今回は、なんとか地上に女神様も降りて来たようです。

最後まで読んで頂けたら嬉しいです。

 蒼は丘に辿り着く所だった。


 見上げていた丘がもうスグ目の前に迫っていた。

 すると、改めて見た空に浮かぶ影がいよいよ実体化する形がはっきりとしてきているのである。

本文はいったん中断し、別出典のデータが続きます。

(** Resizing in place. *)
Lemma sim_resized h h' bs A p l c s m n :
  heap_ok h bs -> live h bs A -> A !! p = Some l -> region_at h bs p l c s -> resized h h' bs c m ->
  0 < n -> p + n <= h_base h + CHUNK_UNIT * (c + m) ->
  exists l', llen l' = n /\ fresh (heap_lo h) (heap_hi h) (delete p A) p n /\ heap_sim h' (<[p := l']> (delete p A)) /\ keeps h h' /\
    (forall i, (i < length l)%nat -> (i < length l')%nat -> l' !! i = l !! i).
Proof.
  intros O V E G (bs' & O' & S & B' & HB & HM) Hn He. pose proof G as (B & Hc & P & Hel & Hb).
  destruct (delete_except _ _ _ _ _ _ _ V E G) as [D1 D2]. set (l' := mem_bytes (h_mem h') p n).
  assert (llen l' = n) as Hl' by (apply mem_bytes_len; lia). exists l'. split; [done|].
  destruct (live_put h h' bs bs' A (delete p A) c O' V S) with (p := p) (l := l') (m := m) as [V' Fr]; try done.
  - intros x t a Hx Bx Bx' Ha. apply HM. left. split; by exists x, t.
  - by apply mem_bytes_nonempty.
  - by rewrite Hl'.
  - apply mem_bytes_at.
  - rewrite Hl' in Fr. split_and!; [done|by exists bs'|by split; [|intros a Ha; apply HM; right]|]. intros i Hi Hi'.
    destruct (lookup_lt_is_Some_2 l i Hi) as [v Ev]. destruct (lookup_lt_is_Some_2 l' i Hi') as [v' Ev'].
    rewrite Ev, Ev'. f_equal. rewrite <- (Hb i v Ev). rewrite <- (mem_bytes_at (h_mem h') p n i v' Ev').
    unfold llen in *. apply HM. left. unfold ptr_of in P. split; [exists c, s|exists c, m]; (split; [done|lia]).
Qed.

Lemma fresh_delete lo hi A p q n : fresh lo hi A q n -> fresh lo hi (delete p A) q n.
Proof. intros (? & ? & ? & ? & H). split_and!; try done. by apply map_Forall_delete. Qed.

Lemma fresh_ne lo hi A p q n l : fresh lo hi A q n -> A !! p = Some l -> l <> [] -> q <> p.
Proof.
  intros (Hn & _ & _ & _ & H) E Hl ->. specialize (H p l E). cbn in H. destruct l; [done|]. unfold llen in H. cbn in H. lia.
Qed.

Lemma aligned_mask align a p : align_of align a 0 -> (align =? 0) || (Z.land p (align - 1) =? 0) = true <-> p mod a = 0.
Proof.
  intros H. inversion H as [E1|j Hj E1|j b Hb Hk E1 E2 E3]; subst.
  - cbn. rewrite Z.mod_1_r. tauto.
  - pose proof (Z.pow_pos_nonneg 2 j). rewrite (proj2 (Z.eqb_neq (2 ^ j) 0)) by lia. cbn [orb].
    replace (2 ^ j - 1) with (Z.ones j) by (rewrite Z.ones_equiv; lia). rewrite Z.land_ones by lia. apply Z.eqb_eq.
  - pose proof (Z.pow_pos_nonneg 2 b). lia.
Qed.
(* ===== verification/KHeap.v ===== *)
(** * Kernel heaps and memory pools ([kernel/kheap.c], [kernel/mempool.c])

    A [k_heap] is a heap with a wait queue: an allocation that fails may wait
    until memory is freed and then try again.  [k_malloc] and its kin allocate
    from the system heap or a thread's pool and keep, in the word before the
    memory they return, the address of the heap it came from.  All heaps share
    one memory.

    [k_heap_aligned_alloc] leaves the processor in [z_pend_curr]; its loop is cut
    there: [kheap_alloc_iter] is one iteration, from the attempt to the next
    wait or the return. *)
From stdpp Require Import base list sets gmap sorting fin_maps.
From S2P Require Import Prelude Thread PriQ Timeout TimeUnits Sched SchedInv SchedSpec SchedApi KernelSteps Objects.
From S2P Require Import Heap HeapInv HeapOps HeapAlign HeapClient HeapProps.

Open Scope Z_scope.
Open Scope zephyr_scope.

(** ** [kheap.c] *)

Inductive kheap_result := Kh_returned (ret : Z) | Kh_pending (timeout : Z).

Section kheap.
Context (w : wq_id) `{!TimedQueue w}.

Definition k_heap_init (mem bytes : Z) (m buckets0 : Z -> Z) (k : kernel) : z_heap * kernel :=
  let k := upd_wq w (fun _ => []) k in
  (sys_heap_init mem bytes m buckets0, k).

(** One iteration of [while (ret == NULL)]; [end_] is the point in time at which
    the call gives up. *)
Definition kheap_alloc_iter (end_ align bytes timeout : Z) (h : z_heap) (k : kernel) : kheap_result * z_heap * kernel :=
  let '(ret, h) := sys_heap_aligned_alloc h align bytes in
  if negb (ret =? 0) || K_TIMEOUT_EQ timeout K_NO_WAIT then (Kh_returned ret, h, k)
  else
    let timeout := sys_timepoint_timeout end_ (tq k) in
    (Kh_pending timeout, h, z_pend_curr w timeout k).

Definition k_heap_aligned_alloc (align bytes timeout : Z) (h : z_heap) (k : kernel) : kheap_result * z_heap * kernel :=
  let end_ := sys_timepoint_calc timeout (tq k) in
  kheap_alloc_iter end_ align bytes timeout h k.

Definition sizeof_ptr : Z := 4.
Definition k_heap_alloc (bytes timeout : Z) (h : z_heap) (k : kernel) : kheap_result * z_heap * kernel :=
  k_heap_aligned_alloc sizeof_ptr bytes timeout h k.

 獣の頭のような、顔が前に突き出たような、まるで犬か、狼のような形……。


「神様、どうか僕に力を貸して下さい……」


 すると、その声に応えるかのように天から新たな声が聞こえて来るのであった。


「力を貸してやろうか、地上の人間よ。そなたの力になる者、『勝利の女神』を向かわせよう」――――


 突然、耳に響いた声に蒼は辺りを見回したが、やがてそれが自分が剣を手にしたから聞こえてくるのだと悟るのであった。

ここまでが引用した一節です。